Zum zweiten Mal in der Corona-Krise gelten ab dem 2. November weitreichende Beschränkungen in Deutschland, um die Zahl der Neuinfektionen mit dem Virus zu senken. Damit die Regeln eingehalten werden, schloss der SPD-Gesundheitspolitiker Karl Lauterbach sogar Kontrollen in Privatwohnungen nicht aus. Von anderen Politikern gibt es Aufforderungen, die Nachbarn zu beobachten.
"Das ist ein Symptom dafür, dass man den Rechtsstaat in einer zweifellos tiefen Krise nicht richtig ernst nimmt", sagte der Demokratieforscher Wolfgang Merkel dazu im Dlf. Er verwies dabei auf den Artikel 13, Absatz 1 des Grundgesetzes: Die Wohnung ist unverletzlich. "Das ist ein so zentraler Grundsatz – nicht nur des Rechtsstaats, sondern auch der Sicherheit der Bürger untereinander und vor allen Dingen gegenüber dem Staat."

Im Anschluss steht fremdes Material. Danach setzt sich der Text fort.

(* ===== verification/CreateCatalog.v ===== *)
(** * The catalog handler

    [src/internal/handlers/create_catalog.go]: the first worker of the
    pipeline.  It moves the job to in-progress, discovers the images of the
    registry, creates the Image resources that are missing, deletes the
    obsolete ones, records how many images the job has, and asks for one SBOM
    per image.  [Handle] is split where the source moves from one stage to the
    next; the stages are composed in the order of the source. *)

From stdpp Require Import prelude gmap strings list.
From S2P Require Import Prelude Prog Meta Conditions Registry ScanJob Filters NodeScanJob StorageTypes GoPath Encoding Effects Messages RegistryAuth RegistryClient ScanJobController ImageCatalog.
Import ScanJob.

Section handler.
Context `{!StatusConditions, !ControllerUtil, !Names, !MediaTypes, !CEL, !X509, !MapRange, !Retry}.
Context `{!JSON Registry, !JSON CreateCatalogMessage, !JSON GenerateSBOMMessage}.
Context (installationNamespace : string).

(** ** Stage 1: the job *)

Definition job_name (ref : ObjectRef) : string := o_Namespace ref +:+ "/" +:+ o_Name ref.
Definition job_key (ref : ObjectRef) : NamespacedName :=
  {| nn_Namespace := o_Namespace ref; nn_Name := o_Name ref |}.

(** One attempt at moving the job to in-progress; [None] means the job is
    already finished. *)
Definition start_once (ref : ObjectRef) : go (result (option ScanJob)) :=
  scanJob ←? trigger (KGet KScanJob (job_key ref)) wrap errorf ("cannot get scanjob " +:+ job_name ref);
  if negb (bool_decide (sj_UID scanJob = o_UID ref))
  then Ret (Err (NewNotFound "scanjobs" (job_name ref)))
  else if JobFinished scanJob then Ret (Ok None)
  else
    now ← trigger Now;
    let scanJob := MarkInProgress now ReasonScanJobCatalogCreationInProgress
                     "Catalog creation in progress" scanJob in
    updated ←? trigger (KStatusUpdate KScanJob scanJob) wrap (λ e, e);
    Ret (Ok (Some updated)).

(** ** Stage 2: the transport *)

Definition transportFromRegistry (registry : Registry) : go (result Transport) :=
  ok ← trigger DefaultTransportIsHTTP;
  if negb ok
  then Ret (Err (errors_New "remote.DefaultTransport is not an *http.Transport"))
  else
    caBundle ←? Resolve registry installationNamespace wrap errorf "cannot resolve CA bundle";
    Ret (Ok {| tp_InsecureSkipVerify := rs_Insecure (rg_Spec registry);
               tp_RootCAs := if bool_decide (caBundle = "") then None else Some caBundle |}).

(** ** Stage 3: discovery *)

Definition discoverRepositories (transport : Transport) (registry : Registry)
  : go (result (list string)) :=
  match NewRegistry (nameOptions registry) (rs_URI (rg_Spec registry)) with
  | Err e => Ret (Err (errorf ("cannot parse registry " +:+ rg_Name registry +:+ " " +:+
                          rg_Namespace registry) e))
  | Ok reg =>
      if bool_decide (rs_Repositories (rg_Spec registry) = []) then
        allRepositories ←? Catalog transport reg wrap errorf "cannot discover repositories";
        Ret (Ok allRepositories)
      else
        Ret (Ok ((λ repository, path_Join [reg; rp_Name repository]) <$>
                   rs_Repositories (rg_Spec registry)))
  end.

Definition discoverImages (transport : Transport) (registry : Registry) (repository : string)
  : go (result (list string)) :=
  match NewRepository (nameOptions registry) repository with
  | Err e => Ret (Err (errorf ("cannot parse repository name " +:+ quote repository) e))
  | Ok repo =>
      match workloadRepositoryReferences registry repo with
      | Err e => Ret (Err e)
      | Ok (Some references) => Ret (Ok references)
      | Ok None =>
          contents ←? ListRepositoryContents transport repo wrap errorf "cannot list repository contents";
          Ret (Ok contents)
      end
  end.

(** The loop over the repositories. *)
Definition discover_one (transport : Transport) (registry : Registry)
    (references : gset string) (repository : string) : go (result (gset string)) :=
  repoImages ←? discoverImages transport registry repository
    wrap errorf ("cannot discover images in registry " +:+ rg_Name registry);
  Ret (Ok (list_to_set repoImages ∪ references)).

(** ** Stage 4: the images of a reference *)

Definition singleArchRefToImages (transport : Transport) (ref : Reference) (registry : Registry)
  : go (result (list Image)) :=
  d ← GetImageDetails transport ref;
  match d with
  | Err e =>
      if errors_Is e ErrNotContainerImage then Ret (Ok [])
      else if errors_Is e ErrNoPlatform then Ret (Ok [])
      else Ret (Err (errorf ("cannot get image details for " +:+ quote (ref_Name ref)) e))
  | Ok imageDetails =>
      if negb (IsPlatformAllowed (cp_OS (id_Platform imageDetails))
                 (cp_Architecture (id_Platform imageDetails)) (cp_Variant (id_Platform imageDetails))
                 (rs_Platforms (rg_Spec registry)))
      then Ret (Ok [])
      else
        match imageDetailsToImage ref imageDetails registry "" with
        | Err e => Ret (Err (errorf ("cannot convert image details to image for " +:+
                                quote (ref_Name ref)) e))
        | Ok image =>
            check trigger MsgInProgress wrap errorf "failed to ack message as in progress";
            Ret (Ok [image])
        end
  end.

(** The loop over the entries of an index. *)
Definition index_entry (transport : Transport) (ref : Reference) (registry : Registry)
    (imageIndex : CraneIndex) (indexDigest : string) (images : list Image) (m : IndexEntry)
  : go (result (list Image)) :=
  match ie_Platform m with
  | None => Ret (Ok images)
  | Some platform =>
      if negb (IsPlatformAllowed (cp_OS platform) (cp_Architecture platform) (cp_Variant platform)
                 (rs_Platforms (rg_Spec registry)))
      then Ret (Ok images)
      else
        d ← GetImageDetailsFromIndex transport imageIndex (ie_Digest m) platform;
        match d with
        | Err e =>
            if errors_Is e ErrNotContainerImage then Ret (Ok images)
            else Ret (Err (errorf ("cannot get image details for " +:+ quote (ref_Name ref) +:+
                             " digest " +:+ ie_Digest m +:+ " platform " +:+ cp_String platform) e))
        | Ok imageDetails =>
            match imageDetailsToImage ref imageDetails registry indexDigest with
            | Err e => Ret (Err (errorf ("cannot convert image details to image for " +:+
                                    quote (ref_Name ref)) e))
            | Ok image =>
                check trigger MsgInProgress wrap errorf "failed to ack message as in progress";
                Ret (Ok (images ++ [image]))
            end
        end
  end.

Definition multiArchRefToImages (transport : Transport) (ref : Reference) (registry : Registry)
    (desc : Descriptor) : go (result (list Image)) :=
  match ds_ImageIndex desc with
  | Err e => Ret (Err (errorf ("cannot parse image index for " +:+ quote (ref_Name ref)) e))
  | Ok imageIndex =>
  match cx_IndexManifest imageIndex with
  | Err e => Ret (Err (errorf ("cannot read index manifest of " +:+ quote (ref_Name ref)) e))
  | Ok manifest =>
  match cx_Digest imageIndex with
  | Err e => Ret (Err (errorf ("cannot get index digest for " +:+ quote (ref_Name ref)) e))
  | Ok indexDigest =>
      for_each (index_entry transport ref registry imageIndex indexDigest) [] (ix_Manifests manifest)
  end end end.

Definition refToImages (transport : Transport) (ref : Reference) (registry : Registry)
  : go (result (list Image)) :=
  desc ←? GetDescriptor transport ref
    wrap errorf ("cannot get descriptor for " +:+ quote (ref_Name ref));
  match IsContainerImage desc with
  | Err e => Ret (Err (errorf ("cannot check if " +:+ ref_Name ref +:+ " is a container image") e))
  | Ok isContainerImage =>
      if negb isContainerImage then Ret (Ok [])
      else if mt_IsIndex (ds_MediaType desc) then multiArchRefToImages transport ref registry desc
      else singleArchRefToImages transport ref registry
  end.

(** ** Stage 5: the Image resources *)

(** The state of the two loops: the job as last fetched, and the images
    discovered so far.  [inl] is a return from [Handle]. *)
Definition create_image (ref : ObjectRef) (existingImageNames : gset string)
    (st : ScanJob * list Image) (image : Image) : go (result unit + ScanJob * list Image) :=
  r ← trigger (KGet KScanJob (job_key ref));
  match r with
  | Err e =>
      if IsNotFound e then
        _ ← trigger (RecordSkipReason skipReasonJobNotFound);
        Ret (inl (Ok tt))
      else Ret (inl (Err (errorf ("cannot get scanjob " +:+ job_name ref) e)))
  | Ok scanJob =>
      if negb (bool_decide (sj_UID scanJob = o_UID ref)) then
        _ ← trigger (RecordSkipReason skipReasonUIDMismatch);
        Ret (inl (Ok tt))
      else
        let st := (scanJob, st.2 ++ [image]) in
        if bool_decide (img_Name image ∈ existingImageNames) then Ret (inr st)
        else
          c ← trigger (KCreate KImage image);
          match c with
          | Err e =>
              if IsAlreadyExists e then Ret (inr st)
              else Ret (inl (Err (errorf ("cannot create image " +:+ img_Name image) e)))
          | Ok _ =>
              p ← trigger MsgInProgress;
              match p with
              | Err e => Ret (inl (Err (errorf "failed to ack message as in progress" e)))
              | Ok _ => Ret (inr st)
              end
          end
  end.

Vertrauen in die Politik gefährdet
Der SPD-Politiker Karl Lauterbach habe offenbar in der Corona-Pandemie die politische Rolle seines Lebens gefunden, so Merkel. Das bringe ihn dazu, in jedes Mikrofon, das ihm hingehalten werde, hineinzusprechen. "Ich verstehe durchaus, dass einem solche Sachen rausrutschen können, aber er muss sich einfach zurückhalten. Es steht viel auf dem Spiel, nämlich das Vertrauen der Bürgerinnen und Bürger."
Wenn dieses Vertrauen in die Politik verloren gehe, sinke die Bereitschaft, den politischen Entscheidungen zu folgen. Dass ihnen Folge geleistet wird, hält der Demokratieforscher aber für sehr wichtig, um die Gesamtsicherheit der Gesellschaft in Deutschland und anderen Ländern zu gewährleisten.
Auf unser Grundgesetz können wir nach Meinung von Wolfgang Merkel zu Recht stolz sein. Aber: "Das Grundgesetz ist nicht nur für Schönwetterlagen da, sondern es muss in tiefen Krisen taugen, die wir als Gesellschaft immer wieder durchleben."
Kritik am Übergehen der Parlamente
Heftige Kritik übte Wolfgang Merkel auch daran, dass die Bundesregierung und die Länderregierungen Maßnahmen gegen die Corona-Pandemie ohne einen vorherigen parlamentarischen Prozess verabschiedet haben. Zwar zeigte Merkel Verständnis für die Schwierigkeit der Lage der Regierungen: "Es ist nicht einfach für sie, aber das heißt nicht, dass alle Entscheidungen von der Exekutive getroffen werden sollen. Das würde die parlamentarische Demokratie aushebeln." Für solches "permanentes Notstandsregieren" sieht Merkel keine hinreichenden legitimatorischen Voraussetzungen.
Auch die Rhetorik der Regierenden hält der Demokratieforscher für problematisch, denn es handele sich dabei um eine Kommunikation auf der Grundlage von Angst. "Es werden immer die am schlechtesten anzunehmenden Szenarien skizziert, weil man glaubt, je düsterer die Zukunft gemalt wird, umso eher folgen die Menschen den politischen Entscheidungen."
Diese Annahme ist aber nach Ansicht des Demokratieforschers mittelfristig falsch. Dabei verweist Merkel auf Einschätzungen aus Kommunikationswissenschaft und Psychologie. "Danach kann das einmal, zweimal gut gehen, aber es funktioniert auf die Dauer nicht." Sein Ratschlag an die Regierenden lautet denn auch: "Weg von der Angstkommunikation! Und - auch wenn es schwerfällt: Überzeugen, überzeugen, überzeugen!"